The School Flexibility Bill Would Not Allow Charter Schools. Here’s Why.

There’s been a fair amount of discussion regarding whether the Local School Control Flexibility Act is another method of allowing charter schools in Alabama.

Is this true? Would the flexibility bill allow charter schools in Alabama?

The short answer: No.

The Local Control School Flexibility Act (HB 84 and SB 54) allows for schools and systems in Alabama to apply for relief from state statutes originally created with good intentions, but that are burdensome today.

State officials in Montgomery often don’t know the ins and outs of serving individual students with specific needs in schools hundreds of miles away. The Flexibility Bill acknowledges this fact, and the bill gives local school officials an opportunity to create the most appropriate school settings and programs for students, while requiring districts to remain accountable for student growth.

However, this bill does nothing to change the governance of a local system. Local boards of education, local superintendents, principals and other administrative officials would still be in charge and answer to their respective superiors in the same institutions.

When public charter schools are present, this is not necessarily the case.

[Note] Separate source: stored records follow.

(* ===== verification/Metrics.v ===== *)
(** * Metrics ([app/observability/metrics/])

    Each worker counts in its own memory and leaves a snapshot in a shared directory; a
    scrape of any worker adds up the snapshots of those that live, and prints them.  A
    snapshot file is the value [json.loads] gives back of what [json.dumps] wrote, or
    nothing, when it cannot be read. *)

From stdpp Require Import base list strings.
From Stdlib Require Import Floats.SpecFloat.
From S2P Require Import Prelude PyText PyFloat PySort PyDict Errors PyJson Orders Documents CourseAgent.
Open Scope py_scope.

(** ** Names ([names.py]) *)

Definition METRIC_HELP : list (pystr * pystr) := [
  (u "cs_http_requests_total", u "HTTP 请求数");
  (u "cs_http_duration_seconds", u "HTTP 处理耗时（SSE 为到首包，非首 token）");
  (u "cs_chat_requests_total", u "对话轮次数");
  (u "cs_chat_duration_seconds", u "整轮对话图耗时");
  (u "cs_chat_busy_total", u "对话并发打满次数（HTTP 429；reason=cluster|tenant）");
  (u "cs_session_busy_total", u "同一会话锁冲突次数（HTTP 409）");
  (u "cs_llm_requests_total", u "LLM Gateway 调用次数");
  (u "cs_llm_tokens_total", u "LLM token 累计（按 direction=prompt|completion 分列）");
  (u "cs_llm_cost_yuan_total", u "LLM 估算成本累计（元，按配置单价）");
  (u "cs_llm_duration_seconds", u "LLM 调用耗时");
  (u "cs_llm_errors_total", u "LLM 调用失败次数");
  (u "cs_llm_circuit_total", u "LLM 熔断事件（event=open|reject）");
  (u "cs_rag_empty_total", u "课程检索空召回次数（含低分拒答）");
  (u "cs_rag_route_upgrade_total", u "RAG 空召回且问句含订单信号、升级到 ReACT 的次数");
  (u "cs_order_access_deny_total", u "订单权限拒绝次数（按原因+上下文+租户分桶）");
  (u "cs_tool_calls_total", u "工具调用次数（按 tool+outcome；order_query / course_retrieve；outcome=ok|not_found|deny|timeout|busy|error）");
  (u "cs_tool_pool_rejected_total", u "工具线程池背压拒绝次数（pool=order|course）");
  (u "cs_tool_pool_queue_seconds", u "工具线程池 submit 前的排队等待耗时（pool=order|course）");
  (u "cs_tool_pool_in_flight", u "工具线程池当前占用 + 排队槽数（pool=order|course）");
  (u "cs_agent_runaway_total", u "Agent 跑飞次数（high_llm_calls / react_limit）");
  (u "cs_chat_in_flight", u "当前占用的对话并发槽（有 Redis 时为集群合计）");
  (u "cs_node_duration_seconds", u "LangGraph 节点耗时");
  (u "cs_ttft_seconds", u "对话开始到首条 SSE token 的等待");
  (u "cs_llm_calls_per_turn", u "每轮对话 LLM 调用次数（含 cache hit）");
  (u "cs_react_limit_hit_total", u "ReACT 工具调用撞 run_limit 次数");
  (u "cs_tool_cache_hit_total", u "工具失败缓存回退次数（tool+source=session|redis）");
  (u "cs_tool_escalation_total", u "工具失败自动转人工次数（reason=transient_exhausted|react_limit）");
  (u "cs_user_feedback_total", u "用户赞踩次数（value=up|down）")].

Definition TOOL_ORDER_OUTCOMES : list pystr := map u ["ok"; "not_found"; "deny"; "timeout"; "busy"; "error"]%string.
Definition RUNAWAY_REASONS : list pystr := map u ["high_llm_calls"; "react_limit"]%string.
Definition ESCALATION_REASONS : list pystr := map u ["transient_exhausted"; "react_limit"]%string.
Definition TOOL_CACHE_SOURCES : list pystr := map u ["session"; "redis"]%string.
Definition CHAT_BUSY_REASONS : list pystr := map u ["cluster"; "tenant"]%string.
Definition TOOL_POOL_LABELS : list pystr := map u ["course"; "order"]%string.

Definition f_inf : pyfloat := S754_infinity false.
Definition DURATION_BUCKETS : list pyfloat :=
  [f_div_int 5 100; f_div_int 1 10; f_div_int 1 4; f_half; f_one; f_div_int 5 2; f_of_int 5; f_of_int 10; f_of_int 30; f_inf].
Definition LLM_CALLS_BUCKETS : list pyfloat := map f_of_int [1; 2; 3; 4; 5; 8; 12; 20]%Z ++ [f_inf].
Definition QUEUE_BUCKETS : list pyfloat :=
  [f_div_int 1 1000; f_div_int 5 1000; f_div_int 1 100; f_div_int 5 100; f_div_int 1 10; f_div_int 1 4; f_half; f_one; f_div_int 5 2; f_inf].
Definition FLUSH_INTERVAL_SECONDS : pyfloat := f_div_int 5 100.

(** ** The store of a process ([store.py]) *)

Abbreviation labels := (list (pystr * pystr)).

Record Hist := { h_bounds : list pyfloat; h_buckets : list Z; h_count : Z; h_sum : pyfloat }.
Definition new_hist (bounds : list pyfloat) : Hist :=
  {| h_bounds := bounds; h_buckets := replicate (length bounds) 0%Z; h_count := 0; h_sum := f_zero |}.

As the term “charter school” implies, this type of school involves a contract, or a charter, between two parties: an authorizer and a charter school governing board. This charter allows the governing board to operate a public school.

Under the Local Control School Flexibility Act, the local school board and superintendent are in charge and accountable to their constituents.

Additionally, other states’ laws allowing for public charter schools typically grant charter school governing boards autonomy regarding personnel and salary issues. The flexibility bill specifically protects protections earned under tenure, and the state salary schedule.